32 Later their honours observed:
- "In most cases a doubt experienced by an appellate court will be a doubt which a jury ought also to have experienced. It is only where a jury's advantage in seeing and hearing the evidence is capable of resolving a doubt experienced by a court of criminal appeal that the court may conclude that no miscarriage of justice occurred. That is to say, where the evidence lacks credibility for reasons which are not explained by the manner in which it was given, a reasonable doubt experienced by the court is a doubt which a reasonable jury ought to have experienced. If the evidence, upon the record itself, contains discrepancies, displays inadequacies, is tainted or otherwise lacks probative force in such a way as to lead the court of criminal appeal to conclude that, even making full allowance for the advantages enjoyed by the jury, there is a significant possibility that an innocent person has been convicted, then the court is bound to act and set aside a verdict based upon that evidence". ( Chamberlain v the Queen [No 2] (1984) 153 CLR at 618-619; Chidiac v the Queen (1991) 171 CLR 432 at 443-444).
33 In Jones, Brennan CJ referred to the basic principle upon which the function of an appellate court is determined, when considering this ground of appeal, namely that it is the jury which is the "constitutional arbiter of guilt" (at p 442). His Honour continued:
"An equation between a reasonable doubt entertained by a court of criminal appeal and a doubt which ought to have been entertained by a reasonable jury is valid only if the capacity for evaluating the cogency of a witness's evidence and the worldly wisdom of a court of criminal appeal are no less than the collective endowments of a jury."

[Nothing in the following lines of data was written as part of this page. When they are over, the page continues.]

(** * gstore-node: Entity/Model persistence engine

  A shallow embedding of the Model layer (sanitize, update, deleteAll,
  populate), of the entity key derivation and of the datastore
  serializer, together with the properties stated about them.

  Two generations of the Model live side by side in the repository: the
  JavaScript one (lib/model.js, the source part_003; [ModelJs], [UpdateJs])
  and the TypeScript one (src/model.ts, the source part_006; [ModelTs],
  [UpdateTs]).  Both are embedded, each from its own text; deleteAll and
  populate read the same in both and are embedded once.  The entity
  constructor's key derivation comes from lib/entity.js, the serializer
  from lib/serializer.js and its TypeScript twin.

  Beyond these: Model.key, Model.delete and Model.get of src/model.ts
  ([KeyTs], [DeleteTs], [GetTs]), the query helpers ([QueryHelpers]), the
  Schema of src/schema.ts ([SchemaTs]), the registry of models and the
  instance manager of lib/index.js ([Gstore], [GstoreInstances]), and the
  reading side of the serializer with entity.plain ([FromDatastore]). *)

From stdpp Require Import base option list strings gmap fin_maps sorting.
From Stdlib Require Import ZArith Lia Ascii.
Lemma memcmp_lt_total a : forall b, length a = length b -> a = b \/ memcmp_lt a b = true \/ memcmp_lt b a = true.
Proof.
  induction a as [|x a IH]; intros [|y b]; cbn; try done; [by left|]. intros [= Hl].
  destruct (Z.eqb_spec x y) as [->|Hxy].
  - rewrite Z.eqb_refl. destruct (IH b Hl) as [->|]; [by left|by right].
  - rewrite (proj2 (Z.eqb_neq y x)) by lia. right. rewrite !Z.ltb_lt. lia.
Qed.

34 In the same case, Kirby J observed (at 94):
- "The conventional assumption of the trial system in Australia, in both civil and criminal trials, is that the evaluation of truth telling is ordinarily to be performed by the tribunal of fact. It is that tribunal which sees witnesses and hears the entirety of the trial whereas the Appellate Court typically reads transcript and is taken by the parties to selected parts of the evidence, commonly read out of sequence, as the extracts seem best suited of supporting their respective arguments."
35 These observations have particular relevance for this appeal. The present is a case where the attention of the jury was focused by the summing-up upon a single critical issue - whether the door had been cleaned after 27 November 1997 in a way that would inevitably have removed any fingerprints or palm prints placed upon it before that date. It is a case which depended entirely upon an assessment of the credibility of the witnesses and particularly on matters such as demeanour, which the jury were best placed to judge. (See Mayberry (2000) NSW CCA 531 at para 137).
36 In each of those respects, the jurors had a distinct advantage over the members of this court in that they saw and heard the witnesses and were best able to make their own impression of them. To my mind, nothing has been shown which points to the conclusion that the evidence of the two critical witnesses, which were substantially corroborative of each other, lacked probative force or was otherwise tainted. The case is not one, to my mind, equivalent to Jones where the jury could be safely assumed to have disbelieved the critical witness on one aspect, yet believed her on others. This is a case clearly where the critical witnesses were believed.
37 In those circumstances, I am not satisfied that a doubt of the relevant kind has been established. I would dismiss the appeal and confirm the conviction and sentence below.
38 IPP AJA: I agree
39 SIMPSON J: I also agree.
40 IPP AJA: The order of the court will be as Wood J as indicated.